19. Terungkap

4.7K 452 11
                                    

Adanya jarak.
Mengajarkanku arti sebuah kata rindu, untuk yang pertama kalinya.



"Kenapa gak jadi?"

Afifa tidak jadi melangkah. Dia kenal suara berat dan datar itu. Dia membalikkan tubuhnya, dan kembali melangkah ke tepi kolam. Ada jarak di antara 2 mahluk itu. Afifa sedikit melirik untuk memastikan siapa laki-laki itu. Matanya membulat sempurna saat mengenali sosok itu.

"Kak Dhafin?"

"Iya ini gue, kenapa?" tanyanya. Matanya tetap fokus menatap ke depan.

"Jadi Kakak anaknya Om Raihan?"

"Iya."

"Jadi itu alasan Kakak dendam sama Kak Bara?"

Dhafin mengangguk. "Bara dan Papanya memang sudah keterlaluan, mereka sengaja nabrak Papa saat gue mau nyebrang jalan sama dia. Kejadian itu Tepat di hadapan gue, gue melihat semuanya saat dia sempat terseret mobil ... Gue gak kuasa saat melihat tubuhnya penuh darah," Dhafin menghembuskan nafasnya tenang. "Gue gak tau apa yang ada di otak mereka, padahal Papa gue sama sekali gak ada masalah sama mereka. 3 hari Papa gue gak sadar, sampai akhirnya Mama gue memutuskan untuk ke Inggris, gue terpaksa mengizinkan karena melihat kondisi Papa yang tidak ada peningkatan ... Gue hancur saat ditinggalkan mereka, gue hidup tanpa kasih sayang," Dhafin menghela nafas, ada segumpal rasa sesak saat mengenang kejadian kelam itu. "Mama gue sempat cerita sebelum berangkat ke Inggris, cerita tentang Papa Bara yang selalu berniat mau mencelakakan Papa, karena Papa Bara gak suka liat perusahaan Papa gue maju ... Sejak itu, gue bertekad mau balas dendam, gue juga mau merasakan rasa sakit yang diderita Papa gue sama keluarga Bara," jelas Dhafin.

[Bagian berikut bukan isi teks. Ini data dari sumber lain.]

(** * cc-sidecar: session tracker and transcript parser

    A shallow embedding of [internal/session/tracker.go] and
    [internal/session/transcript.go], followed by the properties the
    specification states about them.

    Go values are modelled as follows.
    - [string] is Rocq's [string]: a sequence of bytes, indexed by byte.
    - [time.Time] is an integer number of nanoseconds counted from the zero
      Time; [time.Duration] is an integer number of nanoseconds kept in the
      int64 range by the saturation of [Time.Sub].
    - [map[string]T] is [gmap string T]; a [range] over a map visits the
      entries in an order chosen by the runtime, given as a [RangeOrder].
    - the standard library calls the code makes on file contents
      ([os.Open], [bufio.Scanner], [json.Unmarshal], [time.Parse]) are the
      fields of [Lib] and [FS]; [GoJSON] gives [json.Unmarshal] on parsed
      JSON values. *)

From Stdlib Require Import ZArith Lia Ascii String Sorted.
From stdpp Require Import gmap strings list fin_maps.

Set Warnings "-register-all,-clear-no-such-hyp".

(** ** time *)

Abbreviation Time := Z (only parsing).
Abbreviation Duration := Z (only parsing).

Definition minDuration : Duration := (- 2 ^ 63)%Z.
Definition maxDuration : Duration := (2 ^ 63 - 1)%Z.

Definition Millisecond : Duration := 1000000%Z.
Definition Second : Duration := (1000 * Millisecond)%Z.
Definition Minute : Duration := (60 * Second)%Z.

(** [t.IsZero()] *)
Definition IsZero (t : Time) : bool := (t =? 0)%Z.

(** [t.Sub(u)]: the difference, saturated to the Duration range. *)
Definition Sub (t u : Time) : Duration :=
  Z.max minDuration (Z.min maxDuration (t - u)).

(** [d.Milliseconds()]: integer division truncating toward zero. *)
Definition Milliseconds (d : Duration) : Z := Z.quot d 1000000.

(** ** map iteration order *)

(** The order in which one [for k, v := range m] visits the entries of [m].
    Go leaves it unspecified; every entry is visited once. *)
Record RangeOrder := {
  range_of : ∀ A : Type, gmap string A → list (string * A);
  range_perm : ∀ (A : Type) (m : gmap string A), range_of A m ≡ₚ map_to_list m
}.

Definition range_keys {A} (ro : RangeOrder) (m : gmap string A) : list string :=
  (range_of ro A m).*1.

(** ** strings, paths, runes *)

Definition byte_of (c : ascii) : Z := Z.of_N (N_of_ascii c).

Fixpoint dropWhile {A} (f : A → bool) (l : list A) : list A :=
  match l with
  | [] => []
  | x :: l' => if f x then dropWhile f l' else l
  end.

Fixpoint takeWhile {A} (f : A → bool) (l : list A) : list A :=
  match l with
  | [] => []
  | x :: l' => if f x then x :: takeWhile f l' else []
  end.

Definition isPathSeparator (c : ascii) : bool := Ascii.eqb c "/".

(** [filepath.Base] on Unix: trailing slashes are stripped, the part after
    the last remaining slash is returned; "." for the empty path and "/"
    for a path of slashes only. *)
Definition Base (path : string) : string :=
  if String.eqb path "" then "."
  else
    let stripped := dropWhile isPathSeparator (rev (list_ascii_of_string path)) in
    let last := takeWhile (λ c, negb (isPathSeparator c)) stripped in
    match last with
    | [] => "/"
    | _ => string_of_list_ascii (rev last)
    end.

(** [strings.HasSuffix] *)
Definition HasSuffix (s suffix : string) : bool :=
  (String.length suffix <=? String.length s)%nat &&
  String.eqb (substring (String.length s - String.length suffix)
                        (String.length suffix) s) suffix.

(** [strings.TrimSuffix] *)
Definition TrimSuffix (s suffix : string) : string :=
  if HasSuffix s suffix
  then substring 0 (String.length s - String.length suffix) s
  else s.

(** [s[n:]] for [n <= len(s)] *)
Definition sliceFrom (n : nat) (s : string) : string :=
  substring n (String.length s - n) s.

Definition RuneError : Z := 65533.

Definition isCont (c : ascii) : bool :=
  ((128 <=? byte_of c) && (byte_of c <=? 191))%Z.

Definition between (lo x hi : Z) : bool := ((lo <=? x) && (x <=? hi))%Z.

(** UTF-8 decoding of the rune that starts [s], with its width in bytes, as
    [for i, c := range s] does it: an invalid or truncated encoding yields
    [RuneError] of width 1. *)
Definition decodeRune (s : string) : Z * nat :=
  match s with
  | EmptyString => (RuneError, 0%nat)
  | String c0 rest =>
    let b0 := byte_of c0 in
    if (b0 <? 128)%Z then (b0, 1%nat)
    else if between 194 b0 223 then
      match rest with
      | String c1 _ =>
        if isCont c1
        then (((b0 - 192) * 64 + (byte_of c1 - 128))%Z, 2%nat)
        else (RuneError, 1%nat)
      | _ => (RuneError, 1%nat)
      end
    else if between 224 b0 239 then
      match rest with
      | String c1 (String c2 _) =>
        let lo := if (b0 =? 224)%Z then 160%Z else 128%Z in
        let hi := if (b0 =? 237)%Z then 159%Z else 191%Z in
        if between lo (byte_of c1) hi && isCont c2
        then (((b0 - 224) * 4096 + (byte_of c1 - 128) * 64
               + (byte_of c2 - 128))%Z, 3%nat)
        else (RuneError, 1%nat)
      | _ => (RuneError, 1%nat)
      end
    else if between 240 b0 244 then
      match rest with
      | String c1 (String c2 (String c3 _)) =>
        let lo := if (b0 =? 240)%Z then 144%Z else 128%Z in
        let hi := if (b0 =? 244)%Z then 143%Z else 191%Z in
        if between lo (byte_of c1) hi && isCont c2 && isCont c3
        then (((b0 - 240) * 262144 + (byte_of c1 - 128) * 4096
               + (byte_of c2 - 128) * 64 + (byte_of c3 - 128))%Z, 4%nat)
        else (RuneError, 1%nat)
      | _ => (RuneError, 1%nat)
      end
    else (RuneError, 1%nat)
  end.

(** ** transcript.go: session id from the file name *)

Definition isHyphenPos (i : nat) : bool :=
  (i =? 8)%nat || (i =? 13)%nat || (i =? 18)%nat || (i =? 23)%nat.

Definition isHexRune (c : Z) : bool :=
  between 48 c 57 || between 97 c 102 || between 65 c 70.

(** The body of the loop of [isUUIDLike] at byte index [i] and rune [c]:
    [true] when the loop goes on, [false] when it returns false. *)
Definition uuidRuneOk (i : nat) (c : Z) : bool :=
  if isHyphenPos i then (c =? 45)%Z else isHexRune c.

(** [for i, c := range s] of [isUUIDLike]: [i] is the byte index of the
    rune, [skip] counts the bytes of the current rune still to pass. *)
Fixpoint uuidRange (i skip : nat) (s : string) : bool :=
  match s with
  | EmptyString => true
  | String _ rest =>
    match skip with
    | S k => uuidRange (S i) k rest
    | O =>
      let '(c, w) := decodeRune s in
      if uuidRuneOk i c then uuidRange (S i) (w - 1) rest else false
    end
  end.

Definition isUUIDLike (s : string) : bool :=
  if negb (String.length s =? 36)%nat then false else uuidRange 0 0 s.

Definition extractSessionIDFromPath (path : string) : string :=
  let base := Base path in
  let base := TrimSuffix base ".jsonl" in
  if (36 <=? String.length base)%nat then
    let candidate := sliceFrom (String.length base - 36) base in
    if isUUIDLike candidate then candidate else base
  else base.

Example extractSessionIDFromPath_uuid :
  extractSessionIDFromPath
    "/home/mike/.claude/projects/-home-mike/cfa3335c-ea38-4cf8-a1f2-9e3cf9789708.jsonl"
  = "cfa3335c-ea38-4cf8-a1f2-9e3cf9789708".
Proof. reflexivity. Qed.

Example extractSessionIDFromPath_short :
  extractSessionIDFromPath "/tmp/short.jsonl" = "short".
Proof. reflexivity. Qed.

Example isUUIDLike_tests :
  isUUIDLike "ABCDEF01-2345-6789-ABCD-EF0123456789" = true ∧
  isUUIDLike "cfa3335c_ea38_4cf8_a1f2_9e3cf9789708" = false ∧
  isUUIDLike "" = false ∧
  isUUIDLike "cfa3335c-ea38-4cf8-a1f2-9e3cf978970" = false.
Proof. repeat split; reflexivity. Qed.

(** ** transcript.go: data *)

(** CompletedSession holds parsed info about a completed session. *)
Record CompletedSession := {
  SessionID : string;
  TranscriptPath : string;
  FilesChanged : list string;
  WorkingDir : string;
  DurationMs : Z;
  ExitCode : Z
}.

(** The structs the transcript lines are decoded into. [Raw] is
    [json.RawMessage]. *)
Module jsonlLine.
Record t (Raw : Type) := Build {
  Type_ : string;
  SessionID : string;
  Timestamp : string;
  Message : Raw;
  CWD : string
}.
Arguments Build {Raw}.
Arguments Type_ {Raw}.
Arguments SessionID {Raw}.
Arguments Timestamp {Raw}.
Arguments Message {Raw}.
Arguments CWD {Raw}.
End jsonlLine.

Module messageContent.
Record t (Raw : Type) := Build { Role : string; Content : Raw }.
Arguments Build {Raw}.
Arguments Role {Raw}.
Arguments Content {Raw}.
End messageContent.

Module contentBlock.
Record t (Raw : Type) := Build { Type_ : string; Name : string; Input : Raw }.
Arguments Build {Raw}.
Arguments Type_ {Raw}.
Arguments Name {Raw}.
Arguments Input {Raw}.
End contentBlock.

Module toolInput.
Record t := Build { FilePath : string }.
End toolInput.

(** The standard library as the parser uses it. [Line] is a token of the
    line scanner, [None] is a non-nil [err]. *)
Record Lib (Line Raw : Type) := {
  (** [len(line) == 0] *)
  lineEmpty : Line → bool;
  (** [json.Unmarshal(line, &entry)], [entry] a zero [jsonlLine] *)
  Unmarshal_jsonlLine : Line → option (jsonlLine.t Raw);
  (** [json.Unmarshal(line, &msg)], the [Message] field of the zero [msg] *)
  Unmarshal_message : Line → option (messageContent.t Raw);
  (** [json.Unmarshal(content, &blocks)] *)
  Unmarshal_blocks : Raw → option (list (contentBlock.t Raw));
  (** [json.Unmarshal(block.Input, &input)] *)
  Unmarshal_toolInput : Raw → option toolInput.t;
  (** [time.Parse(time.RFC3339Nano, s)] *)
  time_Parse : string → option Time
}.
Arguments lineEmpty {Line Raw}.
Arguments Unmarshal_jsonlLine {Line Raw}.
Arguments Unmarshal_message {Line Raw}.
Arguments Unmarshal_blocks {Line Raw}.
Arguments Unmarshal_toolInput {Line Raw}.
Arguments time_Parse {Line Raw}.

(** An opened transcript as the scanner delivers it: the lines for which
    [scanner.Scan()] is true, and whether [scanner.Err()] is non-nil at the
    end. *)
Record File (Line : Type) := {
  lines : list Line;
  scanErr : bool
}.
Arguments lines {Line}.
Arguments scanErr {Line}.

(** [os.Open]: [None] when the file cannot be opened. *)
Definition FS (Line : Type) := string → option (File Line).

(** ** transcript.go: extractFileChanges *)

Section Parser.
Context {Line Raw : Type} (lib : Lib Line Raw).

"Kakak masih mau balas dendam sama mereka?"

"Gue gak akan balas dendam lagi, gue udah ikhlas, lagian sekarang Papa gue udah sembuh. Gue sadar itu semua udah rencana Allah, cobaan buat keluarga gue."

"Maaf sebelumnya Afifa lancang bertanya soal ini, dulu setau Afifa Kakak gak se--"

"Iya gue berubah, itu semua kemauan dari hati gue sendiri, gue mau belajar mencintai Allah seutuhnya."

Ternyata Dhafin benar-benar sudah merubah hidupnya. Afifa dapat mendengar ucapan Dhafin yang benar-benar tulus walaupun cara bicaranya tetap datar.

"Baru sekarang gue bisa memahami arti kehidupan, gue dulu tanpa rasa bersalah sudah lalai dalam segala hal dan tanpa gue sadari selalu ada yang mengawasi apa-apa yang gue lakukan," ucap Dhafin. Kali ini dengan nada sedikit kecewa.

Hening beberapa saat, ke duanya fokus melihat kolam.

"Lo sekolah yang bener, jangan malas buat belajar," ucap Dhafin mengingatkan.

Afifa mengangguk singkat walaupun itu tidak terlihat oleh Dhafin. "Kakak mau kuliah?" tanya Afifa memberanikan diri.

"Iya, gue akan ke Inggris dalam waktu dekat."

Seketika ada segumpal rasa sesak di dada Afifa saat mendengar ucapan Dhafin. Afifa diam, dia menekuk kepalanya dalam-dalam. Apakah dia sudah menaruh harapan kepada Dhafin.

"Gak boleh berharap sama manusia Fa, berharaplah sama Allah," batin Afifa menguatkan dirinya sendiri.

Ada laki-laki yang menghampiri mereka. Afifa kaget bukan main. Dia spontan berjalan ke belakang Dhafin.

"Gue tinggal dulu, ya." Dhafin hendak melangkahkan kakinya.

"Kak Dhafin," lirihnya.

"Bara cuman mau minta maaf, tenang aja dia gak bakal makan orang."